Abstract
Crohn's disease (CD) and ulcerative colitis (UC) are classified under inflammatory bowel disease (IBD) which has been linked to a multifaceted etiology involving both environmental and genetic factors that intersect with the vitamin D pathway. Dysfunctions in innate immune defense mechanisms in the epithelial compartment of the intestine play a crucial role in the pathogenesis of IBD. Symptoms of IBD are caused by excessive immune responses to luminal bacteria, and vitamin D has been shown to play a role in intestinal defense by aiding in the suppression of microbial invasion into the epithelium.

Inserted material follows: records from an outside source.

(* ===== verification/OrchPass.v ===== *)
(** * What holds across a dispatch pass

    A pass is a sequence of gates, refusals, launches and fan-outs. Any relation
    between its states that is reflexive and transitive, and that each of those
    respects, holds between the start of the pass and its end; the relation also
    counts the tasks launched. *)
From S2P Require Import Prelude GoLib StoreModel StoreSql StoreTasks StoreWorkers StoreGraph StoreMeta StoreProjects StoreCalibrations PlanModel PlanImport PlanParse Provider CmdResolver OrchSpend OrchPaths OrchVerify OrchBinding OrchDispatch.

Section Pass.
Context `{SqlEngine} `{PlanCodec} `{BindingCodec} `{Json} `{Markdown} `{FileSystem} `{CostOps} `{!Texts}
  `{BindingResolver} `{InvocationHash}.
Context (uuid : nat → string) (start_time : string) (cf : Config).
Context (projectID planID : string).

(** The store calls of the gates. *)
Inductive gate_call : ∀ {A}, Store A → Prop :=
| gate_materialize ref step : gate_call (materializeStepTask planID ref step)
| gate_block_input i reason : gate_call (MarkBlockedInput planID i reason)
| gate_block_capability i reason : gate_call (MarkBlockedCapability planID i reason)
| gate_clear i : gate_call (ClearTaskBlock planID i TaskStatusBlockedCapability)
| gate_event e : gate_call (insert_event e).

Context (R : nat → Orch → Orch → Prop).
Context (R_refl : ∀ o, R 0 o o)
  (R_trans : ∀ m n o1 o2 o3, R m o1 o2 → R n o2 o3 → R (m + n) o1 o3)
  (R_store : ∀ A (m : Store A) o, gate_call m → R 0 o (run_store m o).2)
  (R_resolver : ∀ r o, R 0 o (set_resolver r o))
  (R_saturated : ∀ sat o, R 0 o (set_slots (oc_slots o) sat o)).

Lemma R_trans0 o1 o2 o3 n : R 0 o1 o2 → R n o2 o3 → R n o1 o3.
Proof. apply (R_trans 0 n). Qed.

Lemma on_store_state {A} (m : Store A) o : (on_store m o).2 = (run_store m o).2.
Proof. unfold on_store. by destruct (run_store m o) as [[] ?]. Qed.

Lemma R_on_store {A} (m : Store A) o r o' : gate_call m → on_store m o = (r, o') → R 0 o o'.
Proof. intros Hm Ho. replace o' with (run_store m o).2 by (by rewrite <-on_store_state, Ho). by apply R_store. Qed.

Lemma R_emit e o : R 0 o (emit e o).
Proof. apply R_store, gate_event. Qed.

Lemma R_saturation p i n o : R 0 o (reportSaturation p i n o).
Proof.
  unfold reportSaturation. destruct (decide _); [apply R_refl|]. eapply R_trans0; [apply R_saturated|apply R_emit].
Qed.

(** ** Gates *)

Lemma R_path i step o r o' : pathGateBlocks planID i step o = (r, o') → R 0 o o'.
Proof.
  unfold pathGateBlocks. destruct (bool_decide _ && bool_decide _); [by intros [= _ <-]|].
  destruct (projectDirFor _ _ _) as [dir|]; [|by intros [= _ <-]].
  destruct (validateTaskFilesystem dir _) as [[[]|e]|]; [by intros [= _ <-]| |by intros [= _ <-]].
  destruct (negb _); [by intros [= _ <-]|].
  destruct (on_store _ o) as [[tr|] o1] eqn:Ho; intros [= _ <-].
  - apply R_on_store in Ho; [|constructor]. destruct tr; [|done]. eapply R_trans0; [done|apply R_emit].
  - apply R_on_store in Ho; [done|constructor].
Qed.

Lemma R_capability parallel i step o r o' : capabilityGateBlocks planID projectID parallel i step o = (r, o') → R 0 o o'.
Proof.
  unfold capabilityGateBlocks. destruct (step_requires step) as [|k ks]; [by intros [= _ <-]|].
  destruct (resolveBinding projectID parallel BindingProbe (oc_resolver o)) as [[b|] rs]; [|by intros [= _ <-]].
  destruct (CheckRequirements b (k :: ks)).
  - destruct (on_store _ _) as [[tr|] o1] eqn:Ho; intros [= _ <-];
      (eapply R_trans0; [apply R_resolver|]; apply R_on_store in Ho; [done|constructor]).
  - destruct (on_store _ _) as [[tr|] o1] eqn:Ho; intros [= _ <-];
      (eapply R_trans0; [apply R_resolver|]; apply R_on_store in Ho; [|constructor]); [|done].
    destruct tr; [|done]. eapply R_trans0; [done|apply R_emit].
Qed.

Lemma R_gate parallel ref step o r o' : stepGateBlocks planID projectID parallel ref step o = (r, o') → R 0 o o'.
Proof.
  unfold stepGateBlocks. destruct (on_store _ o) as [[task|] o1] eqn:Ho;
    (apply R_on_store in Ho; [|constructor]); [|by intros [= _ <-]].
  destruct (decide _); [by intros [= _ <-]|].
  destruct (pathGateBlocks planID (stepTaskID ref step) step o1) as [[[]|] o2] eqn:Hp; apply R_path in Hp.
  - intros [= _ <-]. by eapply R_trans0.
  - intros Hc. apply R_capability in Hc. eapply R_trans0; [done|]. by eapply R_trans0.
  - intros [= _ <-]. by eapply R_trans0.
Qed.

Lemma R_coalescable parallel steps o r o' : coalescableSteps planID projectID parallel steps o = (r, o') → R 0 o o'.
Proof.
  revert r o o'. induction steps as [|[ref step] steps IH]; intros r o o'; simpl; [by intros [= _ <-]|].
  destruct (negb _); [apply IH|].
  destruct (stepGateBlocks planID projectID parallel ref step o) as [[g|] o1] eqn:Hg; apply R_gate in Hg; [|by intros [= _ <-]].
  destruct (coalescableSteps planID projectID parallel steps o1) as [[rest|] o2] eqn:Hc; apply IH in Hc;
    intros [= _ <-]; by eapply R_trans0.
Qed.

Lemma coalescable_unrestricted parallel steps o eligible o' :
  coalescableSteps planID projectID parallel steps o = (Ok eligible, o') →
  eligible ⊆ steps ∧ ∀ x, x ∈ eligible → unrestricted x.2 = true.
Proof.
  revert eligible o o'. induction steps as [|[ref step] steps IH]; intros eligible o o'; simpl; [intros [= <- <-]; set_solver|].
  destruct (unrestricted step) eqn:Hu; simpl.
  - destruct (stepGateBlocks planID projectID parallel ref step o) as [[g|] o1]; [|done].
    destruct (coalescableSteps planID projectID parallel steps o1) as [[rest|] o2] eqn:Hc; [|done].
    apply IH in Hc as [Hsub Hun]. intros [= <- <-]. destruct g; set_solver.
  - intros Hc. apply IH in Hc. set_solver.
Qed.

(** ** The pass *)

Context (R_wave : ∀ parsed o, R 0 o (set_db (loadReadyWave planID parsed (oc_db o)).2 o))
  (R_step : ∀ projectDir parallel ref step o o1 r o2,
     acquireDispatchSlot cf o = (true, o1) →
     dispatchReadyStep uuid start_time cf projectID projectDir planID parallel ref step o1 = (r, o2) →
     R (match r with Ok true => 1 | _ => 0 end) o o2)
  (R_fanout : ∀ projectDir parallel eligible o n a e o1,
     (∀ x, x ∈ eligible → unrestricted x.2 = true) →
     dispatch_fanout uuid start_time cf projectID projectDir planID parallel eligible o = (n, a, e, o1) → R n o o1).

Lemma R_steps projectDir parallel already steps d a o d' a' e o' :
  dispatch_steps uuid start_time cf projectID projectDir planID parallel already steps d a o = (d', a', e, o') →
  ∃ n, d' = d + n ∧ R n o o'.
Proof.
  revert d a o. induction steps as [|[ref step] steps IH]; intros d a o; cbn [dispatch_steps].
  { intros [= <- <- <- <-]. exists 0. split; [lia|apply R_refl]. }
  destruct (cap_reached cf (already + a)); [intros [= <- <- <- <-]; exists 0; split; [lia|apply R_refl]|].
  destruct (stepGateBlocks planID projectID parallel ref step o) as [[g|] o1] eqn:Hg; apply R_gate in Hg;
    [|intros [= <- <- <- <-]; exists 0; split; [lia|done]].
  destruct g.
  { destruct parallel; [|intros [= <- <- <- <-]; exists 0; split; [lia|done]].
    intros Hs. apply IH in Hs as (n & -> & Hn). exists n. split; [done|]. by eapply R_trans0. }
  destruct (acquireDispatchSlot cf o1) as [[] o2] eqn:Ha.
  - destruct (dispatchReadyStep uuid start_time cf projectID projectDir planID parallel ref step o2) as [r o3] eqn:Hd.
    pose proof (R_step _ _ _ _ _ _ _ _ Ha Hd) as Hr. destruct r as [launched|e1].
    + intros Hs. apply IH in Hs as (n & -> & Hn). destruct launched.
      * exists (S n). split; [lia|]. eapply R_trans0; [done|]. by apply (R_trans 1 n _ o3).
      * exists n. split; [lia|]. eapply R_trans0; [done|]. by apply (R_trans 0 n _ o3).
    + intros [= <- <- <- <-]. exists 0. split; [lia|]. by eapply R_trans0.
  - intros [= <- <- <- <-]. exists 0. split; [lia|]. eapply R_trans0; [done|].
    assert (o2 = o1) as ->; [|apply R_saturation].
    revert Ha. unfold acquireDispatchSlot. destruct (negb _); [done|]. destruct (_ <? _)%Z; [done|]. by intros [= <-].
Qed.

Lemma R_group projectDir group already o d a e o' :
  dispatchReadyGroup uuid start_time cf projectID projectDir planID group already o = (d, a, e, o') → R d o o'.
Proof.
  unfold dispatchReadyGroup. set (steps := zip (wg_refs group) (wg_steps group)).
  assert (∀ o d a e o', dispatch_steps uuid start_time cf projectID projectDir planID (wg_parallel group) already steps 0 0 o =
    (d, a, e, o') → R d o o') as Hone by (intros * Hs; by apply R_steps in Hs as (n & -> & Hn)).
  destruct (wg_parallel group && (1 <? length steps)); [|by apply Hone].
  destruct (resolveBinding projectID (wg_parallel group) BindingProbe (oc_resolver o)) as [[b|] rs];
    [|intros [= <- <- <- <-]; apply R_resolver].
  intros Hr. eapply R_trans0; [apply (R_resolver rs)|].
  destruct (bc_native_fanout (bd_config b)); [|by apply Hone in Hr].
  destruct (coalescableSteps planID projectID (wg_parallel group) steps (set_resolver rs o)) as [[eligible|] o1] eqn:Hc.
  - pose proof (proj2 (coalescable_unrestricted _ _ _ _ _ Hc)) as Hun. apply R_coalescable in Hc.
    eapply R_trans0; [done|]. destruct eligible as [|x eligible]; [by apply Hone in Hr|by eapply R_fanout].
  - apply R_coalescable in Hc. by injection Hr as <- <- <- <-.
Qed.

Lemma R_groups projectDir groups d w o d' e o' :
  dispatch_groups uuid start_time cf projectID projectDir planID groups d w o = (d', e, o') →
  ∃ n, d' = d + n ∧ R n o o'.
Proof.
  revert d w o. induction groups as [|g groups IH]; intros d w o; cbn [dispatch_groups].
  { intros [= <- <- <-]. exists 0. split; [lia|apply R_refl]. }
  destruct (cap_reached cf w); [intros [= <- <- <-]; exists 0; split; [lia|apply R_refl]|].
  destruct (dispatchReadyGroup uuid start_time cf projectID projectDir planID g w o) as [[[t a] er] o1] eqn:Hg.
  apply R_group in Hg. destruct er as [er|].
  - intros [= <- <- <-]. by exists t.
  - intros Hs. apply IH in Hs as (n & -> & Hn). exists (t + n). split; [lia|]. by eapply R_trans.
Qed.

Lemma R_pass o n e o' : DispatchNext uuid start_time cf projectID planID o = (n, e, o') → R n o o'.
Proof.
  unfold DispatchNext. destruct (GetPlan planID (oc_db o)).1 as [plan|]; [|intros [= <- <- <-]; apply R_refl].
  destruct (decide _); [intros [= <- <- <-]; apply R_refl|].
  destruct (Parse _) as [[parsed|]|]; [|intros [= <- <- <-]; apply R_refl..].
  pose proof (R_wave parsed o) as Hw. destruct (loadReadyWave planID parsed (oc_db o)) as [[[|g wave]|] s'] eqn:Hl; simpl in Hw;
    [by intros [= <- <- <-]| |by intros [= <- <- <-]].
  destruct (projectDirFor _ _ _) as [dir|]; [|by intros [= <- <- <-]].
  intros Hg. apply R_groups in Hg as (m & -> & Hm). eapply R_trans0; [done|]. done.
Qed.
End Pass.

Vitamin D, as an immunomodulator, can modify the innate immune response of the body. Vitamin D attenuates the transcription of pro-inflammatory cytokines that are upregulated in the event of epithelial stress common in patients with IBD. Vitamin D deficiency was identified in 82% of IBD patients compared to the 31% national average and has been linked to defective epithelial processes at both genomic and proteomic levels. Mucosal damage and an impaired immune response are at the center of IBD, and vitamin D aids in sustaining the structural integrity of epithelial cells while enhancing innate immune responses in the mucosa. Here we provide a systematic review of the pathophysiological effects of cytokines in IBD in the presence of vitamin D deficiency. Also, analysis of the immunomodulatory effect of vitamin D in regulating immunopathogenic factors like chemokines, growth factors, and human defensins will enhance knowledge of the underlying molecular mechanisms of the therapeutic role of vitamin D in IBD and thus aid in the development of better patient management strategies.
Keywords: Vitamin D, inflammatory bowel disease, biologics, anti-inflammatory therapy, immune suppressors, microbial invasion, human defensins, intestinal health, Crohn’s disease, ulcerative colitis.